Việt Đức Hospital (aka. Việt Đức University Hospital, Bệnh viện Việt Đức, literally "Vietnam – Germany Hospital") is the largest surgical center of Vietnam, situated at Trang Thi Street, Hanoi.

The Hospital was founded in 1904 as a part of Indochina Medical College by the French colonial governor Paul Doumer.

During its history it bore many names: Yersin Hospital (1943), Hospital of Vietnam – GDR (German Democratic Republic) Friendship (1958–1991), Viêt Duc Hospital (from 1991 now on).

The well known Vietnamese surgeon Ton That Tung more than 40 years conducted his research and operations here.

At present, the Hospital has more than 500 beds for patients and 18 surgery rooms and able to perform over 800 open-heart operations annually. It has good cooperation in exchange and training programs with medical facilities in France, Germany, Australia and some other countries. In 1998, the Medicinal Laser Unit was established here to study and apply laser techniques in diagnosis and treatment of some diseases including cancer.

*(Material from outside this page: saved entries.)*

Lemma consecutive_app s run ext :
  consecutive s (run ++ [ext]) ↔
    consecutive s run ∧ uval (nonce ext) = (s + N.of_nat (length run))%N.
Proof.
  revert s. induction run as [|x run IH]; intros s; simpl.
  - split; [intros [-> _]|intros [_ ->]]; split; lia.
  - rewrite IH. split; [intros (-> & ? & ->)|intros ((-> & ?) & ->)]; repeat split; try done; lia.
Qed.

(** The account's pending extrinsics. *)
Definition pending_of a n : list types_Extrinsic :=
  base.filter (λ x, signer x = a) (Mempool.pending (mempool n)).

(** The answer is the nonce at the first read plus the pending extrinsics at the
    second. *)
Lemma nonce_handler_run between hex bs arr n e n' e' :
  hex_decode hex = Ok bs → array_of_list (n := 32) bs = Some arr →
  between (n, e) = (Done tt, (n', e')) →
  let a := mkAccountId32 arr in
  (account_nonce (runtime n) a + N.of_nat (length (pending_of a n')) ≤ umax 32)%N →
  ∃ total : u32, nonce_handler between hex (n, e) = (Done (Ok (pretty.pretty (uval total))), (n', e')) ∧
    uval total = (account_nonce (runtime n) a + N.of_nat (length (pending_of a n')))%N.
Proof.
  intros Hhex Harr Hbetween a Hroom. unfold nonce_handler. rewrite Hhex, Harr.
  assert (Hlen : uval (uwrap (w := 32) (N.of_nat (length (pending_of a n')))) =
    N.of_nat (length (pending_of a n'))).
  { apply uval_uwrap_small. unfold umax in Hroom. lia. }
  unfold mbind at 1, prog_bind at 1, gets at 1. cbn [fst].
  unfold mbind at 1, prog_bind at 1. rewrite Hbetween.
  unfold mbind at 1, prog_bind at 1, gets. cbn [fst]. fold a. unfold Mempool.pending_extrinsics.
  fold (pending_of a n'). unfold u32_add.
  destruct (checked_add _ _) as [total|] eqn:Htotal.
  2: { apply checked_add_None in Htotal. simpl in Htotal. rewrite Hlen in Htotal.
       unfold account_nonce in Hroom. lia. }
  apply checked_add_Some in Htotal. simpl in Htotal. rewrite Hlen in Htotal.
  by exists total.
Qed.

(** The nonce endpoint: for 32 bytes of hex, and when nothing happens between its
    two reads, it answers without changing the node; an extrinsic with that nonce,
    once received, extends the account's consecutive run of pending nonces. *)
Theorem nonce_reply_extends_run hex bs arr n e :
  hex_decode hex = Ok bs → array_of_list (n := 32) bs = Some arr →
  let a := mkAccountId32 arr in
  (account_nonce (runtime n) a + N.of_nat (length (pending_of a n)) ≤ umax 32)%N →
  consecutive (account_nonce (runtime n) a) (pending_of a n) →
  Mempool.max_capacity (mempool n) = None →
  ∃ total : u32, nonce_handler (mret tt) hex (n, e) = (Done (Ok (pretty.pretty (uval total))), (n, e)) ∧
    ∀ ext n' e', signer ext = a → nonce ext = total → chan_ext n = [ext] →
      on_recv_ext (n, e) = (Done tt, (n', e')) →
      consecutive (account_nonce (runtime n') a) (pending_of a n').
Proof.
  intros Hhex Harr a Hroom Hcons Hcap.
  destruct (nonce_handler_run (mret tt) hex bs arr n e n e Hhex Harr (run_ret tt (n, e)) Hroom)
    as (total & Hrun & Htotal).
  exists total. split; [done|]. intros ext n' e' Hsig Hnonce Hc Hrecv.
  rewrite (on_recv_ext_run ext [] n e Hc Hcap) in Hrecv.
  simplify_eq. unfold pending_of. simpl.
  rewrite filter_app, filter_cons, Hsig, decide_True, filter_nil by done.
  apply consecutive_app. split; [done|]. by rewrite Htotal.
Qed.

In 2006, Hans Messer Foundation in a partnership with East Meets West Foundation and Dräger donated new equipment of total value more than US$160,000 to increase the capacity for children's surgery in the Hospital.

The hospital has been a site of collaboration with Facing the World, a UK charity that trains Vietnamese surgeons in craniofacial surgery, sends UK doctors to Vietnam to perform surgeries, and provides equipment to Vietnamese hospitals.